OPINION: This article may contain commentary which reflects the author's opinion.
Florida GOP Gov. Ron DeSantis is not only a rising star in his party, but he has become a fundraising powerhouse as well.
But hosts on ABC’s “The View” on Tuesday hinted that DeSantis’ fundraising was due in part to his scamming donors.
In an appearance on the show, Alyssa Farah Griffin, who served as White House Director of Strategic Communications and Assistant to the President in the Trump administration in 2020 and is now a CNN contributor, followed up a discussion about DeSantis’ fundraising prowess by suggesting: “What a lot of these apps and websites do is you click to give once and it actually signs you up to recurringly give. It is so unfair; it is a grift, it is terrible; it is horrible.”
But DeSantis hit back on Griffin’s claim, calling it completely untrue.
“I got accused by some of these people on one of these shows about, oh you know, he’s raising all of this … and they tried to say that we had auto-donate, where it keeps going every month. We do not do that,” DeSantis said on Tuesday.
“We do not do that auto because we don’t want people to have these charges if that’s not something they didn’t agree with,” DeSantis noted further, as reported by Newsbusters. “So they tried to act like I was doing that and then some of these media went and said, ‘Wait a minute, he’s not doing that.’ So they were lying about that.”
“At the end of the day, we have folks, some people are on a fixed income, very limited, and they will donate a certain amount and that’s very meaningful. Not everybody has the capacity to write these big (checks) … we would never do automatic unless you personally as the contributor, press that button,” he explained.
“And so I think it’s very important, particularly as Republicans, when you’re raising money amongst your own people, that you’re doing it in a way that has honesty.

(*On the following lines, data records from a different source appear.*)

(* ===== verification/FileLock.v ===== *)
(** Locked JSON files of the GitHub runner (apps/backend/runners/github/file_lock.py).

    Any number of calls of [locked_json_write], [locked_json_update] and [locked_json_read]
    run on one file, in any interleaving of their steps: opening the lock file, an attempt to
    lock it, the work on the file, and the steps of the release, which removes the lock file.
    A lock is held on an inode, not on a name: a process that opened the lock file before it
    was removed still has the old inode.  [flock] keeps an exclusive holder of an inode alone.

    An attempt that fails before the timeout changes nothing and is no step. *)
From S2P Require Import Prelude PyData.
Local Open Scope nat_scope.

(** ** The calls and their steps *)

Inductive Op :=
  | Write (v : json)                          (* locked_json_write *)
  | Update (f : option json -> res json)      (* locked_json_update *)
  | Read.                                     (* locked_json_read *)

(** [FileLock(..., exclusive=...)] *)
Definition exclusive (o : Op) : bool := match o with Read => false | _ => true end.

(** Where a call is.  [i] is the inode of its file descriptor. *)
Inductive PC :=
  | Calling
  | Trying (i : nat)
  | Locked (i : nat)
  | Writing (i : nat) (v : json)     (* the temporary file is written *)
  | Releasing (i : nat) (r : res json)
  | Unlocked (r : res json)
  | Unlinking (r : res json)
  | Returned (r : res json).

(** The lock file, the JSON file and the calls; [sy_log] records who replaced the JSON file,
    in order. *)
Record Sys := {
  sy_lock : option nat;
  sy_fresh : nat;
  sy_file : file;
  sy_procs : gmap nat PC;
  sy_log : list nat;
}.

(** The inode a call has open, and the one it holds the lock of. *)
Definition opened (c : PC) : option nat :=
  match c with Trying i | Locked i | Writing i _ | Releasing i _ => Some i | _ => None end.
Definition holding (c : PC) : option nat :=
  match c with Locked i | Writing i _ | Releasing i _ => Some i | _ => None end.

Definition goto (p : nat) (c : PC) (s : Sys) : Sys :=
  {| sy_lock := sy_lock s; sy_fresh := sy_fresh s; sy_file := sy_file s;
     sy_procs := <[p := c]> (sy_procs s); sy_log := sy_log s |}.
Definition with_lock (l : option nat) (n : nat) (s : Sys) : Sys :=
  {| sy_lock := l; sy_fresh := n; sy_file := sy_file s; sy_procs := sy_procs s; sy_log := sy_log s |}.

Definition file_lock_timeout : exn := AppError "FileLockTimeout".
Definition file_not_found : exn := AppError "FileNotFoundError".
Definition os_error : exn := AppError "OSError".

Inductive Act :=
  | AOpen
  | ATry
  | ATimeout
  | ABody
  | AReplace (ok : bool)
  | AUnlock
  | ALook
  | AUnlink.

Section Calls.
Context (ops : nat -> Op).

(** Another call holds inode [i], and one of the two locks is exclusive. *)
Definition blocks (p i q : nat) (c : PC) : bool :=
  negb (q =? p) && bool_decide (holding c = Some i) && (exclusive (ops p) || exclusive (ops q)).

Definition _try_lock (p i : nat) (s : Sys) : bool :=
  forallb (fun qc => negb (blocks p i qc.1 qc.2)) (map_to_list (sy_procs s)).

(** [os.open(lock_file, O_CREAT | O_RDWR)] *)
Definition open_lock (p : nat) (s : Sys) : Sys :=
  match sy_lock s with
  | Some i => goto p (Trying i) s
  | None => goto p (Trying (sy_fresh s)) (with_lock (Some (sy_fresh s)) (S (sy_fresh s)) s)
  end.

Definition _read_json (f : file) : res (option json) :=
  match f with
  | Missing => Ok None
  | Broken => Err ValueError
  | Json v => Ok (Some v)
  end.

(** What the call makes of the file under the lock: a value to write, or to return. *)
Definition new_value (o : Op) (f : file) : res json :=
  match o with
  | Write v => Ok v
  | Update g => let! data := _read_json f in g data
  | Read => match f with Missing => Err file_not_found | Broken => Err ValueError | Json v => Ok v end
  end.

Definition in_section (p i : nat) (s : Sys) : Sys :=
  match new_value (ops p) (sy_file s) with
  | Ok v => goto p (if exclusive (ops p) then Writing i v else Releasing i (Ok v)) s
  | Err e => goto p (Releasing i (Err e)) s
  end.

(** [os.replace(tmp_path, filepath)] *)
Definition replace_file (p i : nat) (v : json) (s : Sys) : Sys :=
  {| sy_lock := sy_lock s; sy_fresh := sy_fresh s; sy_file := Json v;
     sy_procs := <[p := Releasing i (Ok v)]> (sy_procs s); sy_log := sy_log s ++ [p] |}.

(** [locked_json_write] returns nothing; its value is kept here for the statements. *)
Definition exec (p : nat) (a : Act) (s : Sys) : option Sys :=
  match sy_procs s !! p, a with
  | Some Calling, AOpen =>
      Some (match ops p, sy_file s with
            | Read, Missing => goto p (Returned (Err file_not_found)) s
            | _, _ => open_lock p s
            end)
  | Some (Trying i), ATry => if _try_lock p i s then Some (goto p (Locked i) s) else None
  | Some (Trying i), ATimeout =>
      if _try_lock p i s then None else Some (goto p (Returned (Err file_lock_timeout)) s)
  | Some (Locked i), ABody => Some (in_section p i s)
  | Some (Writing i v), AReplace true => Some (replace_file p i v s)
  | Some (Writing i v), AReplace false => Some (goto p (Releasing i (Err os_error)) s)
  | Some (Releasing i r), AUnlock => Some (goto p (Unlocked r) s)
  | Some (Unlocked r), ALook =>
      Some (goto p (match sy_lock s with Some _ => Unlinking r | None => Returned r end) s)
  | Some (Unlinking r), AUnlink => Some (goto p (Returned r) (with_lock None (sy_fresh s) s))
  | _, _ => None
  end.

And so if my name is being used to trick people into providing donations for something that they don’t necessarily want to do, that is definitely wrong,” he concluded.
BOOM: @RonDeSantisFL responds to the LIES @TheView spews about him scamming his donors https://t.co/YzqH9fiswT
— Nicholas Fondacaro (@NickFondacaro) July 18, 2022
Jerry Dunleavy, an investigative journalist for the Washington Examiner, did a quick check of DeSantis’ fundraising site, which is managed through the WinRed platform, to declare Griffin’s claim absolutely false.
“Putting aside Alyssa Farah calling something a ‘grift’— I just checked & the WinRed donation page for DeSantis’s gubernatorial campaign does not automatically make a donation a recurring one, but instead it’s a box you have to voluntarily select yourself,” he tweeted along with a screengrab taken of the donation platform.
Putting aside Alyssa Farah calling something a “grift”— I just checked & the WinRed donation page for DeSantis’s gubernatorial campaign does not automatically make a donation a recurring one, but instead it’s a box you have to voluntarily select yourself.https://t.co/Nflc1Nt4lf https://t.co/rmlTDkCb2Q pic.twitter.com/kCotEqJ8Xy
— Jerry Dunleavy (@JerryDunleavy) July 15, 2022
As to his fundraising, “DeSantis shows no signs of slowing down amid his meteoric rise to the top of the Republican Party as he beat former President Donald Trump in fundraising by nearly eight figures in the first half of the year,” The Daily Wire reported Tuesday, adding:
DeSantis raised $45 million during the same period of time, $9 million more than the former president. In April, DeSantis had already raised more than $100 million for his re-election effort in Florida, which CNN noted might have made him perhaps the first gubernatorial candidate in history “to reach the nine-figure milestone solely through donations.”
The CNN report noted that not only does the staggering sum send a strong message to Democrats in the state but also puts other Republicans aiming to potentially run in 2024 on notice.
In addition, according to NBC News, DeSantis now has “an unprecedented $130 million war chest” he has at his disposal for his reelection campaign this year.
Former Wisconsin Gov. Scott Walker, one of 16 candidates who lost the Republican nomination to Trump in 2016, said recently he believes DeSantis is the future of the party, according to the Tampa Bay Times, adding that he was frequently mentioned in conversations during a recent cruise with other conservative figures.
“The name I hear most frequently talking to people is Ron DeSantis,” Walker noted. “What they said to me all the time is, they feel like DeSantis has the kind of guts, the same kind of backbone as Trump, but is the newer, younger, fresher version. That’s what I hear repeatedly.”